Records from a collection
######
(** * The snake game's simulation core

    A shallow embedding of the tick-based engine of the game: the
    configuration and helpers of [utils.js], the [Snake] and [Food] entities,
    the [CollisionDetector] and the [Game] controller, followed by the
    properties established about them.

    Conventions of the embedding.
    - Grid coordinates, scores, point values and millisecond counts are
      JavaScript numbers that only ever hold integers here; they are [Z].
    - A method that mutates [this] becomes a function returning the new
      object, together with the method's return value when it has one.
    - [undefined.x] raises a [TypeError]; a function that can raise returns
      [option], [None] standing for the exception.
    - Numbers that need not be whole are binary64 values, held as the
      rationals they denote; an operation on them is the exact operation
      followed by rounding to the nearest binary64 value, ties to even
      (module [Number]).
    - [Math.random()] reads the next element of an explicit stream of such
      numbers, [Date.now()] is a parameter of the operation that reads it.
    - The DOM, the canvas renderer and the console are not part of the
      model. *)

From Stdlib Require Import ZArith List Bool String Lia QArith Qround Qpower Qabs Lqa Sorted.
From Stdlib Require Import SpecFloat.
Import ListNotations.
Open Scope Z_scope.
Lemma split_app_sep (sep : ascii) (a b : string) :
  JsString.split sep (a +:+ String sep b) =
  JsString.split sep a ++ JsString.split sep b.
Proof.
  induction a as [|c r IH].
  - change ("" +:+ String sep b) with (String sep b).
    cbn [JsString.split]. by rewrite Ascii.eqb_refl.
  - change (String c r +:+ String sep b) with (String c (r +:+ String sep b)).
    cbn [JsString.split]. rewrite IH.
    destruct (Ascii.eqb c sep); [done|].
    pose proof (split_nonempty sep r) as Hne.
    by destruct (JsString.split sep r).
Qed.

Lemma data_lines_app_newline (a b : string) :
  App.data_lines (a +:+ String JsString.newline b) =
  App.data_lines a ++ App.data_lines b.
Proof.
  unfold App.data_lines. by rewrite split_app_sep, List.filter_app.
Qed.

Lemma string_app_assoc (a b c : string) : (a +:+ b) +:+ c = a +:+ (b +:+ c).
Proof.
  induction a as [|x a IH]; [done|].
  change (String x ((a +:+ b) +:+ c) = String x (a +:+ (b +:+ c))).
  by rewrite IH.
Qed.

Lemma data_lines_line_end (a b : string) :
  App.data_lines ((a +:+ String JsString.newline EmptyString) +:+ b) =
  App.data_lines (a +:+ String JsString.newline EmptyString) ++
  App.data_lines b.
Proof.
  rewrite string_app_assoc.
  change (String JsString.newline "" +:+ b) with (String JsString.newline b).
  rewrite !data_lines_app_newline.
  change (App.data_lines "") with (@nil string).
  by rewrite app_nil_r.
Qed.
######
### Problem statement
Go through the entries above and count the lines with the word "rewrite", then give only that number.

### Exercise output
7